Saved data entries
____________________

(** [d[k] = v], and [{**d, k: v}]: an existing key keeps its place. *)
Fixpoint dict_set (d : dict) (k : string) (v : json) : dict :=
  match d with
  | [] => [(k, v)]
  | (k', v') :: rest =>
      if (k' =? k)%string then (k', v) :: rest
      else (k', v') :: dict_set rest k v
  end.

(** [x or dflt] *)
Definition py_or (x dflt : json) : json :=
  if truthy x then x else dflt.

(** Unary minus. *)
Definition py_neg (v : json) : result Z :=
  n <- py_number v ;; Ok (- n).

(** Running a loop body over a list, stopping at the first exception. *)
Fixpoint map_result {A B : Type} (f : A -> result B) (l : list A)
    : result (list B) :=
  match l with
  | [] => Ok []
  | x :: rest =>
      y <- f x ;;
      ys <- map_result f rest ;;
      Ok (y :: ys)
  end.

Fixpoint fold_result {A B : Type} (f : B -> A -> result B) (l : list A)
    (acc : B) : result B :=
  match l with
  | [] => Ok acc
  | x :: rest => acc' <- f acc x ;; fold_result f rest acc'
  end.

(** [list.sort(key=...)] for any element type, as [sort_alerts] has it. *)
Fixpoint decorate_with {A : Type} (key : A -> result (Z * Z)) (l : list A)
    : result (list ((Z * Z) * A)) :=
  match l with
  | [] => Ok []
  | a :: rest =>
      k <- key a ;;
      ks <- decorate_with key rest ;;
      Ok ((k, a) :: ks)
  end.

Definition sort_by {A : Type} (key : A -> result (Z * Z)) (l : list A)
    : result (list A) :=
  ks <- decorate_with key l ;; Ok (map snd (stable_sort ks)).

____________________

What is expected
Could you repeat every record above exactly as it appears?

Expected answer
(** [d[k] = v], and [{**d, k: v}]: an existing key keeps its place. *)
Fixpoint dict_set (d : dict) (k : string) (v : json) : dict :=
  match d with
  | [] => [(k, v)]
  | (k', v') :: rest =>
      if (k' =? k)%string then (k', v) :: rest
      else (k', v') :: dict_set rest k v
  end.

(** [x or dflt] *)
Definition py_or (x dflt : json) : json :=
  if truthy x then x else dflt.

(** Unary minus. *)
Definition py_neg (v : json) : result Z :=
  n <- py_number v ;; Ok (- n).

(** Running a loop body over a list, stopping at the first exception. *)
Fixpoint map_result {A B : Type} (f : A -> result B) (l : list A)
    : result (list B) :=
  match l with
  | [] => Ok []
  | x :: rest =>
      y <- f x ;;
      ys <- map_result f rest ;;
      Ok (y :: ys)
  end.

Fixpoint fold_result {A B : Type} (f : B -> A -> result B) (l : list A)
    (acc : B) : result B :=
  match l with
  | [] => Ok acc
  | x :: rest => acc' <- f acc x ;; fold_result f rest acc'
  end.

(** [list.sort(key=...)] for any element type, as [sort_alerts] has it. *)
Fixpoint decorate_with {A : Type} (key : A -> result (Z * Z)) (l : list A)
    : result (list ((Z * Z) * A)) :=
  match l with
  | [] => Ok []
  | a :: rest =>
      k <- key a ;;
      ks <- decorate_with key rest ;;
      Ok ((k, a) :: ks)
  end.

Definition sort_by {A : Type} (key : A -> result (Z * Z)) (l : list A)
    : result (list A) :=
  ks <- decorate_with key l ;; Ok (map snd (stable_sort ks)).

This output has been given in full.